India has grown in strategic and economic significance, becoming a key partner in the U.S. Indo-Pacific strategy aimed at countering China. This strategic alignment has made Washington more reluctant to apply public pressure on New Delhi, even amid provocations. Conversely, Pakistan’s utility to the U.S. has waned with the end of the war in Afghanistan, and its pivot toward China has diminished American leverage.
This realignment reduces the likelihood of robust U.S.-led diplomatic intervention. As Milan Vaishnav of the Carnegie Endowment observed, the U.S. is now far more invested in its strategic partnership with India, while Pakistan’s declining significance limits its diplomatic pull in Washington. The Biden administration, much like its predecessor, may prefer calibrated messaging over direct engagement especially in a volatile election year.
At the same time, the nature of U.S. diplomacy has transformed. Where past administrations built slow-moving but deep coalitions for conflict resolution, recent efforts have leaned more transactional and reactive, lacking the institutional scaffolding necessary for sustained peace-building.
Regional Actors and Diplomatic Substitutes
In the absence of strong U.S. leadership, alternative mediators may emerge. Qatar, which has gained prominence as a neutral interlocutor in conflicts such as Israel-Hamas, has already initiated outreach to both India and Pakistan. However, its influence is likely limited by its cultural and religious proximity to Pakistan and the broader Gulf strategic calculus.
Moreover, Pakistan’s economic vulnerability gives Gulf states like Saudi Arabia and the UAE some leverage. These nations, as major creditors, may influence Islamabad’s military calculus, though this is far from guaranteed, especially in the face of nationalist pressure and strategic inertia.
The Last Bit,
The latest Kashmir flare-up is unfolding in a world where the old rules of international diplomacy no longer apply.

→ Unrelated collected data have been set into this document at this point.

(** The history of the loop, from what each visit adds: [Inv] while it runs,
    [Fin] once a visit ends it. *)
Lemma loop_history (Inv : tally → list event → dworld → Prop) (Fin : list event → dworld → Prop)
    held drain w0 p t pending :
  honest R w0.(dw_queue) → planned C E R held drain w0 p t pending → Inv t [] w0 →
  (∀ s t w es r w', s ∈ pending → w0.(dw_seen) `prefix_of` w.(dw_seen) → Inv t es w →
     w.(dw_seen) `prefix_of` w'.(dw_seen) → passed p t s w r w' →
     match r with Ok (t', Next) => Inv t' es w' | _ => Fin es w' end) →
  (∀ s t w es r w' a b, s ∈ pending → w0.(dw_seen) `prefix_of` w.(dw_seen) → Inv t es w →
     w.(dw_seen) `prefix_of` w'.(dw_seen) → tried p t s w r w' a b →
     let es' := es ++ Attempted a :: started_events a.(at_fresh) b in
     match r with Ok (t', Next) => Inv t' es' w' | _ => Fin es' w' end) →
  wp (dispatch_loop C E p t pending)
    (λ _ w', ∃ es, w'.(dw_trace) = w0.(dw_trace) ++ es ∧ ((∃ t', Inv t' es w') ∨ Fin es w')) w0.
Proof.
  intros Hq Hp Hi Hpass Htry.
  assert (∀ s, s ∈ pending → request_of s = R s.(id)) as Hreq.
  { intros s Hs. by destruct (pl_read _ _ _ _ _ _ _ _ _ Hp s Hs) as (? & _ & _ & ?). }
  set (I := λ (t : tally) w', honest R w'.(dw_queue) ∧ w0.(dw_seen) `prefix_of` w'.(dw_seen)
    ∧ ∃ es, w'.(dw_trace) = w0.(dw_trace) ++ es ∧ Inv t es w').
  set (F := λ w', ∃ es, w'.(dw_trace) = w0.(dw_trace) ++ es ∧ Fin es w').
  eapply wp_mono; [|apply (dispatch_loop_rule C E R HE I (λ _, F))].
  - intros [[t' []]|e] w' Hw; [destruct Hw as (_ & _ & es & ? & ?)|destruct Hw as (es & ? & ?)..]; eauto.
  - done.
  - by intros ? ? [].
  - intros s t1 w r w' Hs (Hqw & Hsw & es & Htr & Hes) Hv.
    apply visited_history in Hv as (Hq' & Hs' & [Hv|(a & b & Hv)]); [| |done|by apply Hreq].
    + pose proof (Hpass _ _ _ _ _ _ Hs Hsw Hes Hs' Hv) as Hn. assert (dw_trace w' = dw_trace w0 ++ es).
      { rewrite <- Htr. apply Hv. }
      destruct r as [[t' []]|e]; [|by exists es..]. split_and!; [done|by etransitivity|eauto].
    + pose proof (Htry _ _ _ _ _ _ _ _ Hs Hsw Hes Hs' Hv) as Hn.
      set (es' := es ++ Attempted a :: started_events a.(at_fresh) b) in *.
      assert (dw_trace w' = dw_trace w0 ++ es').
      { rewrite (tr_trace _ _ _ _ _ _ _ _ Hv), Htr. unfold es'. by rewrite <- (assoc_L (++)). }
      destruct r as [[t' []]|e]; [|by exists es'..]. split_and!; [done|by etransitivity|eauto].
  - split_and!; [done|done|]. exists []. by rewrite app_nil_r.
Qed.

(** *** Gates *)

(** What a launch may rely on, from what the pass had read by the end. *)
Record gated (held : list string) (drain : option DrainState) (w : dworld) (a : attempt) : Prop := {
  ga_pending : a.(at_fresh).(state) = PENDING ∧ a.(at_spec).(state) = PENDING;
  ga_same : a.(at_fresh).(id) = a.(at_spec).(id) ∧ request_of a.(at_fresh) = request_of a.(at_spec);
  ga_read : read_in R w a.(at_spec) ∧ read_in R w a.(at_fresh);
  ga_backoff : ∃ n, not_before_ready a.(at_spec).(not_before) (E.(e_utcnow) n) = true;
  ga_deps d : d ∈ a.(at_spec).(depends_on) →
    ∃ s, s.(id) = d ∧ s.(state) = COMPLETED ∧ read_in R w s;
  ga_deps_any d : d ∈ a.(at_spec).(depends_on_any) →
    ∃ s, s.(id) = d ∧ is_terminal s = true ∧ (read_in R w s ∨ s.(state) = FAILED);
  ga_refresh : a.(at_spec).(refresh_before) = None;
  ga_admin : held_by_admin_update held a.(at_spec) = false;
  ga_drain : match drain with
             | Some d => is_full_drain d = false ∧ drains_scheduler_target d a.(at_spec).(scheduler_target) = false
             | None => True
             end;
}.

Lemma gated_later held drain w w' a :
  (∀ s, read_in R w s → read_in R w' s) → gated held drain w a → gated held drain w' a.
Proof.
  intros Hr []. split; try done; [naive_solver| |].
  - intros d Hd. destruct (ga_deps0 d Hd) as (s & ? & ? & ?). eauto.
  - intros d Hd. destruct (ga_deps_any0 d Hd) as (s & ? & ? & [?|?]); eauto 6.
Qed.

Lemma admit_gates p t s gs :
  admission_gate C p t s = Admit gs →
  s.(refresh_before) = None ∧ held_by_admin_update p.(p_admin_held) s = false
  ∧ blocked_by_running_build p.(p_build_envs) p.(p_build_ids) s = false
  ∧ match p.(p_drain) with
    | Some d => drains_scheduler_target d s.(scheduler_target) = false
    | None => True
    end.
Proof.
  unfold admission_gate. destruct (blocked_by_running_build _ _ _); [done|].
  destruct (held_by_admin_update _ _); [done|]. case_bool_decide; simpl; [|done].
  case_bool_decide as Hl; intros Ha; split_and!; try done.
  - rewrite Hl. by destruct (p_drain p).
  - unfold scheduler_gate in Ha. destruct (p_drain p) as [d|]; [|done].
    by destruct (drains_scheduler_target _ _).
Qed.

Definition scope_of (marker : option (option (list string))) : list string :=
  match marker with Some (Some sc) => sc | _ => [] end.

Lemma planned_gated held drain w0 p t0 pending s t w r w' a b :
  planned C E R held drain w0 p t0 pending → w0.(dw_seen) `prefix_of` w'.(dw_seen) →
  match drain with Some d => is_full_drain d = false | None => True end →
  s ∈ pending → tried p t s w r w' a b → gated held drain w' a.
Proof.
  intros Hp Hseen Hfull Hs Ht. pose proof (read_in_seen w0 w') as Hlater.
  destruct (pl_now _ _ _ _ _ _ _ _ _ Hp) as [n Hn].
  pose proof (pl_eligible _ _ _ _ _ _ _ _ _ Hp s Hs) as He. pose proof (pl_read _ _ _ _ _ _ _ _ _ Hp s Hs) as Hr.
  destruct Hp as [_ Hdr Hhe Hix _ _ _ _ _]. unfold eligible in He.
  apply andb_true_iff in He as [[Hst Hnb]%andb_true_iff Hun].
  apply bool_decide_eq_true in Hst, Hun. apply unmet_nil in Hun as [Hd1 Hd2].
  destruct Ht as [_ <- Ha Hpend [Hid Hreq] Hrf _ _].
  destruct (admit_gates _ _ _ _ Ha) as (Hrefresh & Hadm & _ & Hdrain). rewrite Hhe, Hdr in *.
  split; try done.
  - split; [auto|done].
  - exists n. by rewrite <- Hn.
  - intros d Hd. destruct (Hd1 d Hd) as (pr & Hpr & Hc). destruct (Hix _ _ Hpr) as [Hi [?|Hf]]; [eauto|congruence].
  - intros d Hd. destruct (Hd2 d Hd) as (pr & Hpr & Hc). destruct (Hix _ _ Hpr) as [Hi [?|Hf]]; eauto 6.
  - destruct drain; done.
Qed.

Lemma attempts_gated marker drain w r w' :
  (∀ n, E.(e_admin_marker) n = marker) → (∀ n, E.(e_drain) n = drain) → honest R w.(dw_queue) →
  dispatch_pending C E w = (r, w') →
  ∃ es, w'.(dw_trace) = w.(dw_trace) ++ es
    ∧ (marker = Some None ∨ (∃ d, drain = Some d ∧ is_full_drain d = true)
       ∨ (∀ n, E.(e_host_pressure) n = true) → es = [])
    ∧ ∀ a, Attempted a ∈ es → gated (scope_of marker) drain w' a.
Proof.
  intros Hm Hd Hq Hrun. set (hold := _ ∨ _ ∨ _).
  set (Fin := λ w' : dworld, ∃ es, w'.(dw_trace) = w.(dw_trace) ++ es ∧ (hold → es = [])
    ∧ ∀ a, Attempted a ∈ es → gated (scope_of marker) drain w' a).
  refine (wp_elim _ (λ _ w', Fin w') w r w' _ Hrun).
  apply (dispatch_pending_rule C E R HE (λ _, True) (λ _, Fin)); [done|intros; apply any_plan| |].
  { intros _ w1 Hf. exists []. rewrite app_nil_r. split_and!; [apply Hf|done|set_solver]. }
  intros n m l held dr Hmark Hfull Hpress p t pending w1 Hf Hq1 Hp _.
  unfold held, dr in *. rewrite Hm, Hd in *. clear held dr.
  assert (¬ hold) as Hnh.
  { intros [->|[(d & -> & Hfd)|Hpr]]; [done| |]; [congruence|]. specialize (Hpr l). congruence. }
  eapply wp_mono; [|apply (loop_history (λ _ es w', ∀ a, Attempted a ∈ es → gated (scope_of marker) drain w' a)
    (λ es w', ∀ a, Attempted a ∈ es → gated (scope_of marker) drain w' a) _ _ _ _ _ _ Hq1 Hp)].
  - intros r1 w2 (es & Htr & Hes). exists es. split_and!; [|by intros ?|by destruct Hes as [[_ ?]|?]].
    rewrite Htr. f_equal. apply Hf.
  - set_solver.
  - intros s t1 w2 es r1 w3 Hs _ Hes Hseen Hv. assert (∀ a, Attempted a ∈ es → gated (scope_of marker) drain w3 a).
    { intros a Ha. eapply gated_later, Hes, Ha. intros; by apply (read_in_seen w2). }
    by destruct r1 as [[? []]|].
  - intros s t1 w2 es r1 w3 a b Hs Hw0 Hes Hseen Hv.
    assert (∀ a', Attempted a' ∈ es ++ Attempted a :: started_events a.(at_fresh) b →
              gated (scope_of marker) drain w3 a'); [|by destruct r1 as [[? []]|]].
    intros a' [Ha|[[= ->]|Hst]%elem_of_cons]%elem_of_app.
    + eapply gated_later, Hes, Ha. intros; by apply (read_in_seen w2).
    + eapply planned_gated; [exact Hp|by etransitivity| |exact Hs|exact Hv]. by destruct drain.
    + unfold started_events in Hst. destruct b; set_solver.
Qed.


(** *** Scheduler submissions *)

(** The starts of one pool among a list of events. *)
Definition pool_starts (A : SchedulerTargetAdmission) (c : string) (es : list event) : Z :=
  Z.of_nat (length (List.filter
    (λ e, match e with Started f => bool_decide (pool A f = Some c) | Attempted _ => false end) es)).

Definition same_budget (A a : SchedulerTargetAdmission) : Prop :=
  a.(canonical_map) = A.(canonical_map) ∧ a.(caps) = A.(caps) ∧ a.(intervals) = A.(intervals).

Definition interval_of (A : SchedulerTargetAdmission) (c : string) : Z := default 0 (A.(intervals) !! c).

(** Two attempts of one pool, in this order. *)
Definition spaced (A : SchedulerTargetAdmission) (x y : attempt) : Prop :=
  ∀ c tx ty, x.(at_pool) = Some c → y.(at_pool) = Some c → x.(at_time) = Some tx →
    y.(at_time) = Some ty → interval_of A c <= ty - tx.

Definition attempts (es : list event) : list attempt :=
  omap (λ e, match e with Attempted a => Some a | Started _ => None end) es.

Record paced (A : SchedulerTargetAdmission) (last0 : gmap string Z) (base : string → Z)
    (t : tally) (es : list event) (last : gmap string Z) : Prop := {
  pc_budget : same_budget A t.(t_admission);
  pc_last0 c prev : last0 !! c = Some prev → ∃ l, last !! c = Some l ∧ prev <= l;
  pc_last x c tx : x ∈ attempts es → x.(at_pool) = Some c → x.(at_time) = Some tx →
    ∃ l, last !! c = Some l ∧ tx <= l;
  pc_first x c tx prev : x ∈ attempts es → x.(at_pool) = Some c → x.(at_time) = Some tx →
    last0 !! c = Some prev → interval_of A c <= tx - prev;
  pc_spaced : StronglySorted (spaced A) (attempts es);
  pc_count c : base c + pool_starts A c es <= count_active t.(t_admission) (Some c);
  pc_none : 0 <= count_active t.(t_admission) None;
  pc_cap c cap : A.(caps) !! c = Some cap → 0 < pool_starts A c es → base c + pool_starts A c es <= cap;
}.

(** What stays true once the tally no longer matters. *)
Definition paced_end A last0 base es last : Prop := ∃ t, paced A last0 base t es last.

Lemma attempts_app es1 es2 : attempts (es1 ++ es2) = attempts es1 ++ attempts es2.
Proof. apply omap_app. Qed.

Lemma pool_starts_app A c es1 es2 : pool_starts A c (es1 ++ es2) = pool_starts A c es1 + pool_starts A c es2.
Proof. unfold pool_starts. rewrite List.filter_app, length_app. lia. Qed.

Lemma pool_starts_nonneg A c es : 0 <= pool_starts A c es.
Proof. unfold pool_starts. lia. Qed.

Lemma same_budget_pool A a s : same_budget A a → pool A s = pool a s.
Proof. intros (Hc & _). unfold pool, canonical. by rewrite Hc. Qed.

Lemma same_budget_reserve A a k : same_budget A a → same_budget A (reserve_target a k).
Proof. intros (? & ? & ?). by split_and!. Qed.

Lemma count_reserve a s k :
  count_active (reserve_target a s.(scheduler_target)) k
  = count_active a k + (if decide (pool a s = k) then 1 else 0).
Proof. unfold count_active, reserve_target. cbn [active]. by rewrite counter_add_lookup. Qed.

(** An attempt allowed by the gate is late enough and below its cap. *)
Lemma can_attempt_bounds A a last target now c :
  same_budget A a → c = canonical a target → can_attempt a last target now = true →
  (∀ cap, A.(caps) !! c = Some cap → count_active a (Some c) + count_active a None < cap)
  ∧ (∀ l, last !! c = Some l → interval_of A c <= now - l).
Proof.
  intros (_ & Hc & Hi) -> Hcan. unfold can_attempt in Hcan. unfold interval_of. rewrite Hc, Hi in *.
  split.
  - intros cap Hcap. rewrite Hcap in Hcan. destruct (Z.leb_spec cap
      (count_active a (Some (canonical a target)) + count_active a None)); [done|lia].
  - intros l Hl. rewrite Hl in Hcan. case_match; [done|]. by apply Z.leb_le.
Qed.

The U.S., once the principal actor in defusing crises in South Asia, now operates with diminished bandwidth, constrained by competing global priorities and altered strategic interests.
In this new environment, the prospects for effective mediation rest not just on diplomatic will, but on the availability of credible and neutral actors willing to bear the risks of brokering peace, a role Washington once played, but now appears reluctant to resume.
However, the fact is that Pakistan is a rouge country and has over the years sponsored terrorism in India and other countries. The Pahalgam terror attack was aimed at diluting peace and return of tourism (financial capacity) of a region that has been continuously targeted, only this time they dared to target civilians and promote regional tension within India, and failed, Pakistan must pay the price!